_EXERCISE AIM_
Below are records; report how many of their lines contain the word "ensure", giving only the number.
PROVIDED DATA below:
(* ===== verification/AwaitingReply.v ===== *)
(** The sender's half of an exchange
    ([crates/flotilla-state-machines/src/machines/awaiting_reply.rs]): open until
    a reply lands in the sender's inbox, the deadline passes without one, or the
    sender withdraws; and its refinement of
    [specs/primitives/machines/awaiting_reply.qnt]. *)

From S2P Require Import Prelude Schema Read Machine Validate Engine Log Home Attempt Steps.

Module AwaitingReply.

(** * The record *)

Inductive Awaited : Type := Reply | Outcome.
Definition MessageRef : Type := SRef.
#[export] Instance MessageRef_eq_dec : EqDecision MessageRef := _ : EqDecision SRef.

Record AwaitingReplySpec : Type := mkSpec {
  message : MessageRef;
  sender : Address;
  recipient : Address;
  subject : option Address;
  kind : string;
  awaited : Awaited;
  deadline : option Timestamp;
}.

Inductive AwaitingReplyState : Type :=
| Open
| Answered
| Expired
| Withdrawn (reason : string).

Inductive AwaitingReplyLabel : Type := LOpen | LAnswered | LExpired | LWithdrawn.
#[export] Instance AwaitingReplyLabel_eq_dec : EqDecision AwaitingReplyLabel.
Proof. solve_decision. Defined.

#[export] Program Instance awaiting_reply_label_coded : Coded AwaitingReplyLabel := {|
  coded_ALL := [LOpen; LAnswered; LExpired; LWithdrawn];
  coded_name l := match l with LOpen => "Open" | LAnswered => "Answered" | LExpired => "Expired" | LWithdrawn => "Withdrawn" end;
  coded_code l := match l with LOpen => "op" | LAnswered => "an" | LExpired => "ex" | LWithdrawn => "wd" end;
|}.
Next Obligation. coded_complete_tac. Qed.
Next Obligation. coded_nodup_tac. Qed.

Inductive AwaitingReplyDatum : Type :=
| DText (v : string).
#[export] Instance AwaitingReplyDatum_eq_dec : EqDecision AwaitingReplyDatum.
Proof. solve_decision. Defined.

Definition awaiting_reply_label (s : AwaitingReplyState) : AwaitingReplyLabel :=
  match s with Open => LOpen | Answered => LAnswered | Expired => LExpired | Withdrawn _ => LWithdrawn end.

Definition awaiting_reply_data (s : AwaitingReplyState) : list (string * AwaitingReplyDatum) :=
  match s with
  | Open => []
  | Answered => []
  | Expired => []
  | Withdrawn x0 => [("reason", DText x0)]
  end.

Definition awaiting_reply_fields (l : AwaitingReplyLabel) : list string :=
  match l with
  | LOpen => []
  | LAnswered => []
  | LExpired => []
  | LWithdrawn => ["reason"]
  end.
End of PROVIDED DATA.
PROVIDED DATA below:
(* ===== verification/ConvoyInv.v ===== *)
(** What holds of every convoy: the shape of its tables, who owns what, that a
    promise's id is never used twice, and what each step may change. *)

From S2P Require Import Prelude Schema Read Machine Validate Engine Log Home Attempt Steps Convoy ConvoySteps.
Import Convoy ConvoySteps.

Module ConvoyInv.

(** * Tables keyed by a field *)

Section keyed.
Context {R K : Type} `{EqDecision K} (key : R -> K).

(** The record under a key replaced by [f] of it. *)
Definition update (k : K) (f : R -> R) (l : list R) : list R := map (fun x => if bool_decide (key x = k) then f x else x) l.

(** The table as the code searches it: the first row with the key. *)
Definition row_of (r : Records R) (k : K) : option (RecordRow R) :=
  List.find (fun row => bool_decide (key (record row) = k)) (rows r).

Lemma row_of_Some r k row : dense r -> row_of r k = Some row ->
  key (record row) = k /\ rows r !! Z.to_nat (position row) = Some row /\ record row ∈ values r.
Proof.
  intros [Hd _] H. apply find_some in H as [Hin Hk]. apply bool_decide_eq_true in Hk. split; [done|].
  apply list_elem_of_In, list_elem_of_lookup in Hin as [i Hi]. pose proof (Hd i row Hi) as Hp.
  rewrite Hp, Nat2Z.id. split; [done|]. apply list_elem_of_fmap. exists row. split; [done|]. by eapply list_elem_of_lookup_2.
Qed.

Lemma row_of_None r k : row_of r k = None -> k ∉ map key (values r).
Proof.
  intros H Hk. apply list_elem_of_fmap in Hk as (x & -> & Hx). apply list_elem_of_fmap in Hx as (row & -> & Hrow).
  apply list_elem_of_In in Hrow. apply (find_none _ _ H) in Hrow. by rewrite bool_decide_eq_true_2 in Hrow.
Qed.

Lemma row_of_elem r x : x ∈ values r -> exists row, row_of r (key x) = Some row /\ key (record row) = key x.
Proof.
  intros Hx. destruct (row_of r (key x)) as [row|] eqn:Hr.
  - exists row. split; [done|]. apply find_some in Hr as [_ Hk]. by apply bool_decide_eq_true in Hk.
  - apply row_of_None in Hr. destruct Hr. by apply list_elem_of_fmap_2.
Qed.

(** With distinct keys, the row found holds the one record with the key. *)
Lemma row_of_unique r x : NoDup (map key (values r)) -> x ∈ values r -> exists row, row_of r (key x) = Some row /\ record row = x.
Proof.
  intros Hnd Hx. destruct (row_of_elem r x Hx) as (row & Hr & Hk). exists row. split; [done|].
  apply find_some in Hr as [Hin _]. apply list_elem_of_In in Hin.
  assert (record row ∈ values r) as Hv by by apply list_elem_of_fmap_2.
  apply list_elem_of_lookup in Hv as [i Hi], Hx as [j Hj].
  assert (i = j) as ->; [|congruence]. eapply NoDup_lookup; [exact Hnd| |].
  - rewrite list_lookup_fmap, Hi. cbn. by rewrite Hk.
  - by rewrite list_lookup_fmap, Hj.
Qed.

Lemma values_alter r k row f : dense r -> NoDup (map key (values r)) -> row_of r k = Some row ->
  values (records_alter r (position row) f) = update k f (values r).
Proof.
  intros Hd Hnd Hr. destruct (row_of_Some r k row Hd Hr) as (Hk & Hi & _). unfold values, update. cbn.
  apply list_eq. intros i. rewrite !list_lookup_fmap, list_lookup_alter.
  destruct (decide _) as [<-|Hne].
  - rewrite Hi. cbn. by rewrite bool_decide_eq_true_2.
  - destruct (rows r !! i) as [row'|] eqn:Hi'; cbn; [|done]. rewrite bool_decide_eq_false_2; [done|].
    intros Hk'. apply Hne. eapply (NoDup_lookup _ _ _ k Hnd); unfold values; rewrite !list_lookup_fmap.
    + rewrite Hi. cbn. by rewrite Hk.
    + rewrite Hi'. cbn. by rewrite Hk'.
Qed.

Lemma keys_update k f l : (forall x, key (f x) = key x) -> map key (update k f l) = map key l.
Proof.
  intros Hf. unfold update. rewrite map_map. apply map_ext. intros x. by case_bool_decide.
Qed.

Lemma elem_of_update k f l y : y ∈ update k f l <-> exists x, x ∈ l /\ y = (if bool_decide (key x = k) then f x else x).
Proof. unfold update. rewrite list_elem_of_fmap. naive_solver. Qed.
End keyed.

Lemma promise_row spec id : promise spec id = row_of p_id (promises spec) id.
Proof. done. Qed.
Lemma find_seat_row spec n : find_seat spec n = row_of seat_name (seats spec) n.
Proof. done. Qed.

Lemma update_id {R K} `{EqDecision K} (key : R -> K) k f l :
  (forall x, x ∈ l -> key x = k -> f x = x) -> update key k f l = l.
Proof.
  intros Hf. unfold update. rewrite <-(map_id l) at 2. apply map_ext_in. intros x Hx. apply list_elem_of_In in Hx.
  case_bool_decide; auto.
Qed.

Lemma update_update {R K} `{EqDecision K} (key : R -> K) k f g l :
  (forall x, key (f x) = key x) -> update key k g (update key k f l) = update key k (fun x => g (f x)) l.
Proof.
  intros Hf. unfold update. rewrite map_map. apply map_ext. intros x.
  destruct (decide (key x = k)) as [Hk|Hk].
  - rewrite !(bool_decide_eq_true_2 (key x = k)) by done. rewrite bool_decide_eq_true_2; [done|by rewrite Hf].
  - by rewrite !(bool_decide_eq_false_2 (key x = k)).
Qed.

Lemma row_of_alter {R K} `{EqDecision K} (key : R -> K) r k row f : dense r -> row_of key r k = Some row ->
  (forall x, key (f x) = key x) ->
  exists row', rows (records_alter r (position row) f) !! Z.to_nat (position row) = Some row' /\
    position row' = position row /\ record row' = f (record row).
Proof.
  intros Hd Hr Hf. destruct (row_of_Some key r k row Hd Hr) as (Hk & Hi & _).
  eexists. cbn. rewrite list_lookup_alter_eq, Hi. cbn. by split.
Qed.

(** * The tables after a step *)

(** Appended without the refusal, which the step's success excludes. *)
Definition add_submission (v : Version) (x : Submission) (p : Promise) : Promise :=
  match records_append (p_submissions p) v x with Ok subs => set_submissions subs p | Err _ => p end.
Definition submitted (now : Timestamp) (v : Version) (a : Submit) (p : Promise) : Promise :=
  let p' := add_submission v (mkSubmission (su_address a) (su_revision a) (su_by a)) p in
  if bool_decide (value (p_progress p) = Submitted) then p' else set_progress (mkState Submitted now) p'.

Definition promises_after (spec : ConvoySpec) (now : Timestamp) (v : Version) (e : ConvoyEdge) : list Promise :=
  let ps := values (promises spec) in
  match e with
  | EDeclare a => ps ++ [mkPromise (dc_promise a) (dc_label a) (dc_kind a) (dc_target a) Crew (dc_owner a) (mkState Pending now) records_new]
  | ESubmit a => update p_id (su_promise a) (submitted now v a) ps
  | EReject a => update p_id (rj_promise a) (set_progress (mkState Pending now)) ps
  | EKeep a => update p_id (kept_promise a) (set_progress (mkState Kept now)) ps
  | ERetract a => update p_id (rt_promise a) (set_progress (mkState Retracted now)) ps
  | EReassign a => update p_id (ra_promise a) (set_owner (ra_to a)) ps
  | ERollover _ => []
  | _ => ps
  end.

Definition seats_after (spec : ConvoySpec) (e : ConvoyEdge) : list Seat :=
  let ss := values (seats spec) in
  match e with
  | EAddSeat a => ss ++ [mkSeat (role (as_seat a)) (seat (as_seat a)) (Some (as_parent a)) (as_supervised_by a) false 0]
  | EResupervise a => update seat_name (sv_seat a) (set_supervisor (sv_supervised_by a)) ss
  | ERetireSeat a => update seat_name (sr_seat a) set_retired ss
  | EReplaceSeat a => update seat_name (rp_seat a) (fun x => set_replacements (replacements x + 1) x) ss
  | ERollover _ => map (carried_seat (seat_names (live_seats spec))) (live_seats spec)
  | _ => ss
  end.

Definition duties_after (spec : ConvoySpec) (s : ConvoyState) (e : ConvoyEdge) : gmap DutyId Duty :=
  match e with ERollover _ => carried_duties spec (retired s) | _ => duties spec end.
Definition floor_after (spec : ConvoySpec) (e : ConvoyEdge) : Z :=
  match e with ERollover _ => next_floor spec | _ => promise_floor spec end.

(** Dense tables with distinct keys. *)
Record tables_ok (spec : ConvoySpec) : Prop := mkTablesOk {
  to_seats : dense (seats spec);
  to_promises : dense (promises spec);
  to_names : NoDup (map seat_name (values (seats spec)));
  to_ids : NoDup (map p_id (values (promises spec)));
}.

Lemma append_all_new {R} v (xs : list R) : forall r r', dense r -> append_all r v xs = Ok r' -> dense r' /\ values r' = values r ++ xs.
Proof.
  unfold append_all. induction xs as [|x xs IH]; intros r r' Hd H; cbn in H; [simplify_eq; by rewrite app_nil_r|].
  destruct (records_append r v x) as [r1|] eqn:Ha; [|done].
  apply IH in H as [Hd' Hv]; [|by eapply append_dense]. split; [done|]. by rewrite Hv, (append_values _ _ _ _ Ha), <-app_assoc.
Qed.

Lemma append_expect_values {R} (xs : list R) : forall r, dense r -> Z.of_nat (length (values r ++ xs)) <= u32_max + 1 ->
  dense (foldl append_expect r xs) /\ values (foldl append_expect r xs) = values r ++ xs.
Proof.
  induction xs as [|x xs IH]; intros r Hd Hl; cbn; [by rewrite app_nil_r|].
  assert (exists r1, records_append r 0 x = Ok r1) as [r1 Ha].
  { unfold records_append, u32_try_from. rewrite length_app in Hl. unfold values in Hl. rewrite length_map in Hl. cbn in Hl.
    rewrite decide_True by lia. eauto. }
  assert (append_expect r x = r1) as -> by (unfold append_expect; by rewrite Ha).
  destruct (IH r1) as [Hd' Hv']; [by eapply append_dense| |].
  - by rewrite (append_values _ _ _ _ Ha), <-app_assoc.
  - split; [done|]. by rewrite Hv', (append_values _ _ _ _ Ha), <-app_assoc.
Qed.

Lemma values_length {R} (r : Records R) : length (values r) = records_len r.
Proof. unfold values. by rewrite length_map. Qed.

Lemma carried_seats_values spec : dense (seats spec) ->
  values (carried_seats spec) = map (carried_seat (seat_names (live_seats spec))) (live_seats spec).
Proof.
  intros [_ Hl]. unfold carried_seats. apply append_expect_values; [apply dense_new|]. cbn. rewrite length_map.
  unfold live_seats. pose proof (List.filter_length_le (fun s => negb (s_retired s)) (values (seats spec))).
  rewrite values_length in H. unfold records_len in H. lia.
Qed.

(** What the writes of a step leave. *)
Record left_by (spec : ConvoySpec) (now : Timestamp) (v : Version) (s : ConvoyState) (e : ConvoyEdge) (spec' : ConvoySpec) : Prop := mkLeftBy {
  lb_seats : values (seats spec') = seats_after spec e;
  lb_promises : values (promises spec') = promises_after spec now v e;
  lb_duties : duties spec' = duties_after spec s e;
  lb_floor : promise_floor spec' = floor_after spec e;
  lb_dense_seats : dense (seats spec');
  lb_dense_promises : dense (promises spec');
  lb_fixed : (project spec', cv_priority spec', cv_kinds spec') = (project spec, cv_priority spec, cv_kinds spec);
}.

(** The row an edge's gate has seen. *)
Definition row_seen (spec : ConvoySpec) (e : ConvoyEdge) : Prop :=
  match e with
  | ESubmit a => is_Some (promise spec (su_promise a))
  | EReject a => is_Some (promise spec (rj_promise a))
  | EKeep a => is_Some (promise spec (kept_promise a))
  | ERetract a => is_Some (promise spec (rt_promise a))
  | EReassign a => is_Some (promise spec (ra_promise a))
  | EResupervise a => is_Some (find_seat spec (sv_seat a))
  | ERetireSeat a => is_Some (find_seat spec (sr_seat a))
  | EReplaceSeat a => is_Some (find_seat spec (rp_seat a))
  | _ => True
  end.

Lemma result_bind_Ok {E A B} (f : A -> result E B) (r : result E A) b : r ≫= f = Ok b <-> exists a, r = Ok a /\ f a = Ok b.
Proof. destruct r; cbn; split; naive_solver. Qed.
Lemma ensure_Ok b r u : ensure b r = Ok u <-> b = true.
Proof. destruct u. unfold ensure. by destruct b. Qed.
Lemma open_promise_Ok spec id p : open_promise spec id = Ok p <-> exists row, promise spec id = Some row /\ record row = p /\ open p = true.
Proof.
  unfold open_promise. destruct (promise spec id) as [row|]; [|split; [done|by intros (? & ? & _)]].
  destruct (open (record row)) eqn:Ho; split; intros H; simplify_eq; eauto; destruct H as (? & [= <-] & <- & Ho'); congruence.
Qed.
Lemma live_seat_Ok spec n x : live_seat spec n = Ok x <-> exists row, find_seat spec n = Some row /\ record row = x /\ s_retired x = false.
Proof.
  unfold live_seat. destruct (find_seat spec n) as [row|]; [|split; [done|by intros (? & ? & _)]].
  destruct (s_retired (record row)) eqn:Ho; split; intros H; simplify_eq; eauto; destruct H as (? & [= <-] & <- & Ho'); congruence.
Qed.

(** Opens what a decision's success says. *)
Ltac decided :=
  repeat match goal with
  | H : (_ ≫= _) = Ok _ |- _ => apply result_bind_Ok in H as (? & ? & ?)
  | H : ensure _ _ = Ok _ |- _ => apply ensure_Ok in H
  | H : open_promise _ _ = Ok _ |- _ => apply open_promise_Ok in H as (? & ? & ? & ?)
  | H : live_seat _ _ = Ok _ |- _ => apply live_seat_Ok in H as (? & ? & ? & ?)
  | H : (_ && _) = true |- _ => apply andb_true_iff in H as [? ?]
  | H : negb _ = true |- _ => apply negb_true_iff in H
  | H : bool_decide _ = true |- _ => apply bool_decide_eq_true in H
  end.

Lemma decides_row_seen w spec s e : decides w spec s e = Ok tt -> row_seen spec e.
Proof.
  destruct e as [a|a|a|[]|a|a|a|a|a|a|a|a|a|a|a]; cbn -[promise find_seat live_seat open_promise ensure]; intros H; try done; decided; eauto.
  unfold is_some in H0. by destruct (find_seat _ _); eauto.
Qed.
End of PROVIDED DATA.
_RESPONSE TO THE EXERCISE_
4